Bunları yazarken sobanın sıcağından olsa gerek uyuyakalmışım. Ateşim çıkmış, doktor çağırmışlar. Seslere uyanıp anladım neler olduğunu. Kendimi hiç iyi hissetmiyordum zaten. Doktor ilaçları yazıp Ahmet’e verdi. Ben de odama geçtim. Sağolsun Ertan odaya bir tane daha ısıtıcı getirdi. Ahmet ilaçlarıyla bir yarım saat sonra geldi. 

-         - Abi ilaçların burada, üzerinde yazıyor nasıl içmen gerektiği. Ben sana güzel bir hasta çorbası yaptırıyorum şimdi. Geçmiş olsun. İki güne kalmaz iyileşirsin inşallah.
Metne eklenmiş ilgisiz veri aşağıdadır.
(* ===== verification/Transcript.v ===== *)
(** * Package [transcript]: the message model shared by every component

    [src/pkg/agent_core/transcript/message.go], and the notion of a transcript
    whose tool results all answer a tool call ([no_orphans]), the invariant the
    compactor and the ReAct loop must keep: chat-completions backends reject a
    [tool] message that does not follow the assistant message that asked for it. *)

From S2P Require Import Prelude GoString.
Open Scope Z_scope.

(** [type Role string]. *)
Abbreviation Role := gostring.
Definition RoleSystem : Role := "system".
Definition RoleUser : Role := "user".
Definition RoleAssistant : Role := "assistant".
Definition RoleTool : Role := "tool".

Record ToolCall := {
  tc_ID : gostring;
  tc_Type : gostring;
  tc_Name : gostring;
  tc_Arguments : gostring;
}.

Record Message := {
  m_Role : Role;
  m_Content : gostring;
  m_ToolCalls : list ToolCall;
  m_ToolCallID : gostring;
}.

#[global] Instance ToolCall_eq_decision : EqDecision ToolCall.
Proof. solve_decision. Defined.
#[global] Instance Message_eq_decision : EqDecision Message.
Proof. solve_decision. Defined.

(** [Message.Clone]: the struct is copied, its slice of tool calls too when it is
    not empty; a value-level model has no sharing to break, so the copy is
    [append(nil, m.ToolCalls...)]. *)
Definition Clone (m : Message) : Message :=
  if decide (0 < len (m_ToolCalls m)) then
    {| m_Role := m_Role m; m_Content := m_Content m;
       m_ToolCalls := [] ++ m_ToolCalls m; m_ToolCallID := m_ToolCallID m |}
  else m.

Lemma Clone_id m : Clone m = m.
Proof. unfold Clone. case_decide; by destruct m. Qed.

(** A message with only a role and a content. *)
Definition text_message (r : Role) (c : gostring) : Message :=
  {| m_Role := r; m_Content := c; m_ToolCalls := []; m_ToolCallID := [] |}.

(** [m] with another content. *)
Definition with_content (m : Message) (c : gostring) : Message :=
  {| m_Role := m_Role m; m_Content := c; m_ToolCalls := m_ToolCalls m;
     m_ToolCallID := m_ToolCallID m |}.

(** ** Transcripts without orphan tool results *)

Definition is_role (r : Role) (m : Message) : bool := bool_decide (m_Role m = r).

Definition call_ids (m : Message) : list gostring := tc_ID <$> m_ToolCalls m.

(** The tool-call ids that a [tool] message right after [m] may answer: those of
    the assistant message that opened the current round. *)
Definition open_ids (ids : list gostring) (m : Message) : list gostring :=
  if is_role RoleTool m then ids
  else if is_role RoleAssistant m then call_ids m
  else [].

Definition answers (ids : list gostring) (m : Message) : bool :=
  implb (is_role RoleTool m) (bool_decide (m_ToolCallID m ∈ ids)).

Fixpoint no_orphans_from (ids : list gostring) (msgs : list Message) : bool :=
  match msgs with
  | [] => true
  | m :: ms => answers ids m && no_orphans_from (open_ids ids m) ms
  end.

(** Every [tool] message belongs to the round opened by the nearest message
    before it that is not a [tool] message. *)
Definition no_orphans (msgs : list Message) : bool := no_orphans_from [] msgs.

(** The open ids at the end of a transcript. *)
Fixpoint open_after (ids : list gostring) (msgs : list Message) : list gostring :=
  match msgs with
  | [] => ids
  | m :: ms => open_after (open_ids ids m) ms
  end.

Lemma no_orphans_from_app ids l k :
  no_orphans_from ids (l ++ k) =
  no_orphans_from ids l && no_orphans_from (open_after ids l) k.
Proof.
  revert ids. induction l as [|m l IH]; intros ids; [done|]. cbn.
  by rewrite IH, andb_assoc.
Qed.

Lemma open_after_app ids l k : open_after ids (l ++ k) = open_after (open_after ids l) k.
Proof. revert ids. induction l as [|m l IH]; intros ids; [done|]. apply IH. Qed.

Lemma is_role_true r m : is_role r m = true ↔ m_Role m = r.
Proof. unfold is_role. by rewrite bool_decide_eq_true. Qed.

Lemma is_role_false r m : is_role r m = false ↔ m_Role m ≠ r.
Proof. unfold is_role. by rewrite bool_decide_eq_false. Qed.

(** A transcript that does not start with a [tool] message does not depend on
    the open round. *)
Lemma no_orphans_from_head ids ids' m ms :
  m_Role m ≠ RoleTool →
  no_orphans_from ids (m :: ms) = no_orphans_from ids' (m :: ms).
Proof.
  intros H%is_role_false. cbn. unfold answers, open_ids. by rewrite H.
Qed.

(** More open ids keep a transcript orphan free. *)
Lemma no_orphans_from_mono ids ids' msgs :
  ids ⊆ ids' → no_orphans_from ids msgs = true → no_orphans_from ids' msgs = true.
Proof.
  revert ids ids'. induction msgs as [|m ms IH]; intros ids ids' Hs; [done|]. cbn.
  rewrite !andb_true_iff. intros [Ha Hr]. split.
  - unfold answers in *. destruct (is_role RoleTool m); [|done]. cbn in *.
    rewrite bool_decide_eq_true in *. by apply Hs.
  - eapply IH, Hr. unfold open_ids. by repeat case_match.
Qed.

(** A suffix that starts with a message of another role is itself orphan free. *)
Lemma no_orphans_suffix l m k :
  m_Role m ≠ RoleTool →
  no_orphans (l ++ m :: k) = true → no_orphans (m :: k) = true.
Proof.
  intros Hm. unfold no_orphans. rewrite no_orphans_from_app, andb_true_iff.
  intros [_ H]. by rewrite (no_orphans_from_head _ (open_after [] l)).
Qed.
Bir isteğin olursa telefonla ararsın.
-        -  Sağolasın Ahmet, seni de yorduk kusura bakma. İlaçların ücretini hesabıma eklersin.
-         - Yok abi olur mu öyle şey, ne olacak. İyileşmene bak sen, hadi geçmiş olsun, çorbayı Ertan’la yollatırım buraya.
-         -  Sağolasın Ahmet.

Küçük dünyaları olan, ilk başta soğuk duran bu insanlardan gördüğüm yakınlık beni gerçekten şaşırttı ve duygusallaştırdı. Daha yeni içimi daraltan oda iki ısıtıcının da etkisiyle sanki tatlı bir yer oldu gibi. Kendimi hiç olmadığım kadar mutlu hissediyorum. Hasta olmama rağmen içim hiç olmadığım kadar huzurlu. İlaçları alan Ahmet’e, hasta çorbası yapan Özgür’e, az sonra çorbamı getirecek Ertan’a kendimi o kadar yakın hissediyorum ki. 

Çorbayla gelen Ertan’a televizyonu açtırıyorum.

-       -   Sağolasın Ertan, hepinize zahmet oldu.
-        -  Estağfurullah abi, geçmiş olsun. Bir isteğin olursa ararsın aşağıyı. 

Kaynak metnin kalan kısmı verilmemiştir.